Report each line of the entries that contains the word "induction", copied in full.

Dataset entries -
== == ==

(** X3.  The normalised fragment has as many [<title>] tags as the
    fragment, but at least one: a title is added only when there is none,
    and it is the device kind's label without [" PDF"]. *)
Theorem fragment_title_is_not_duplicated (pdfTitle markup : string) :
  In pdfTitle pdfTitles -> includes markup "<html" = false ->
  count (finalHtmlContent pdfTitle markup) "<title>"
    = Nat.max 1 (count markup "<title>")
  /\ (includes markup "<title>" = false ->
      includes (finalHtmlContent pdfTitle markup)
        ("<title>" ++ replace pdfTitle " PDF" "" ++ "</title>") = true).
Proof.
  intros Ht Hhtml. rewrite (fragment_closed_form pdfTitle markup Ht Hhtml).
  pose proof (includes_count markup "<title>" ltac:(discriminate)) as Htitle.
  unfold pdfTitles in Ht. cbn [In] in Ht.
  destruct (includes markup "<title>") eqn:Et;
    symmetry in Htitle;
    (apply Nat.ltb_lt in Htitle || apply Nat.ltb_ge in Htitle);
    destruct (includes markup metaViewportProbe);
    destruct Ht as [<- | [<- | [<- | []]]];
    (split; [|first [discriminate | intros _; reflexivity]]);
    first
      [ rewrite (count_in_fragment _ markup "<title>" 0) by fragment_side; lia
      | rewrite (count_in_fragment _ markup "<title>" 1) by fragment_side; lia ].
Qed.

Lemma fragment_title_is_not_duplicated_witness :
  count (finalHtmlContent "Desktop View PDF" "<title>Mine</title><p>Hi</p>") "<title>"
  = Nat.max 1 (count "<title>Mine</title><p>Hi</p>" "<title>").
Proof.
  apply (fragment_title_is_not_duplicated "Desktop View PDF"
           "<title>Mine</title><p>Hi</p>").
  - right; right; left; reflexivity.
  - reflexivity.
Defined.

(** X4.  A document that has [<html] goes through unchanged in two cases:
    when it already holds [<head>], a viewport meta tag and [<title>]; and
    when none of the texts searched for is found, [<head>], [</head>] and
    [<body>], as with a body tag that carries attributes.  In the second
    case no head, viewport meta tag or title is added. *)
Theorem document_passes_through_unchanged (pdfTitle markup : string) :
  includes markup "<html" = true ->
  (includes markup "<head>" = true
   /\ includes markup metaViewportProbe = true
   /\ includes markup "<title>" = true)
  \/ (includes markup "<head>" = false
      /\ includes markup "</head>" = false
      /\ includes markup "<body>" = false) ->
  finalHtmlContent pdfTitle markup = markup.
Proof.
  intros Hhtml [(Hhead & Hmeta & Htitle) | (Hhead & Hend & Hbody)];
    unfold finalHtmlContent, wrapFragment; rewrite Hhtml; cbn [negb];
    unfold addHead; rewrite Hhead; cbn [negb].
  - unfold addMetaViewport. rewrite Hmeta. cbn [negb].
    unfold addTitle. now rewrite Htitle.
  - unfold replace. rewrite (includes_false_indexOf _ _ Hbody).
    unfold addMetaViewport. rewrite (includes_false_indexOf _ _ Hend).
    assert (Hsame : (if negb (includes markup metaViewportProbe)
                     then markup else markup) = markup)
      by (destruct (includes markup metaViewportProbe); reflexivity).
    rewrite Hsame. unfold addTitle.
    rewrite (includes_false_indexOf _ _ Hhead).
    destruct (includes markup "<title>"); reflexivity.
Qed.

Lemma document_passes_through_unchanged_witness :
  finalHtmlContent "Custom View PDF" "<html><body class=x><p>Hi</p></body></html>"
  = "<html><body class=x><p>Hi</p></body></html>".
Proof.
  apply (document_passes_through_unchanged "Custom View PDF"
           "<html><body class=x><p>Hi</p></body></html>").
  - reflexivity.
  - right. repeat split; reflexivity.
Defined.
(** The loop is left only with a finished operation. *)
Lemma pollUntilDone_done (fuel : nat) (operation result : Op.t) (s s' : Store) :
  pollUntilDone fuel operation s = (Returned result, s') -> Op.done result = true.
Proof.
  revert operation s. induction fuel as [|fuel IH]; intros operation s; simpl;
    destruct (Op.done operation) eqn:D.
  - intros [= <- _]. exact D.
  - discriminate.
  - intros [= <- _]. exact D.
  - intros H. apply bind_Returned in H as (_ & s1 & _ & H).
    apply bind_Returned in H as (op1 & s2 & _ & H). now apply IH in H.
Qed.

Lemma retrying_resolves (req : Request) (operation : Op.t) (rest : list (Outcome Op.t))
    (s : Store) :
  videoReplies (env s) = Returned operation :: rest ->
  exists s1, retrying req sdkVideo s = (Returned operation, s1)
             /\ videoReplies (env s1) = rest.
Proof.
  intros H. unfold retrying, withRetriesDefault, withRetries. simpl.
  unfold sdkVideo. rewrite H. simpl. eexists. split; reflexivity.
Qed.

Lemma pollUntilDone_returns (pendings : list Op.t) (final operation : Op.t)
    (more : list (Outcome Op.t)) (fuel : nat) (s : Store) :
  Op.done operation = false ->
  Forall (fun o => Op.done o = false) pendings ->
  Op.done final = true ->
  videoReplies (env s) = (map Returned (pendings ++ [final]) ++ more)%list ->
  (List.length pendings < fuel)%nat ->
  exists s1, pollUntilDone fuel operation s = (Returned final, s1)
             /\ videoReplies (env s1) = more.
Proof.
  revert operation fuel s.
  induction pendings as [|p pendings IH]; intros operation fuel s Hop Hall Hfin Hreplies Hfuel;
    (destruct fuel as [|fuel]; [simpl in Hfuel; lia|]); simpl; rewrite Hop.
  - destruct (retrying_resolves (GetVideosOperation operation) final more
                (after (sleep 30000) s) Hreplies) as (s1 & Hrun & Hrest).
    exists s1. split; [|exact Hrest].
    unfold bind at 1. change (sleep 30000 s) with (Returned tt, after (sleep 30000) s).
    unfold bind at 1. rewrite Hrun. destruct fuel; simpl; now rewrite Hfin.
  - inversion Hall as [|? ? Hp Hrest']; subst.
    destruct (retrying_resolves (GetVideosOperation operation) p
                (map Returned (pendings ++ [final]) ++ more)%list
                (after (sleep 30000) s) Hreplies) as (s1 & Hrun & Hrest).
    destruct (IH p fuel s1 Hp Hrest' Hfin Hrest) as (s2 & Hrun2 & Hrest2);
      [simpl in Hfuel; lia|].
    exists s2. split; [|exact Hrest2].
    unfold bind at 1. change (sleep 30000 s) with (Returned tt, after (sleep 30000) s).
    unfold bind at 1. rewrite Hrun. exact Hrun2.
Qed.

== == ==

Written answer -
  revert operation s. induction fuel as [|fuel IH]; intros operation s; simpl;
  induction pendings as [|p pendings IH]; intros operation fuel s Hop Hall Hfin Hreplies Hfuel;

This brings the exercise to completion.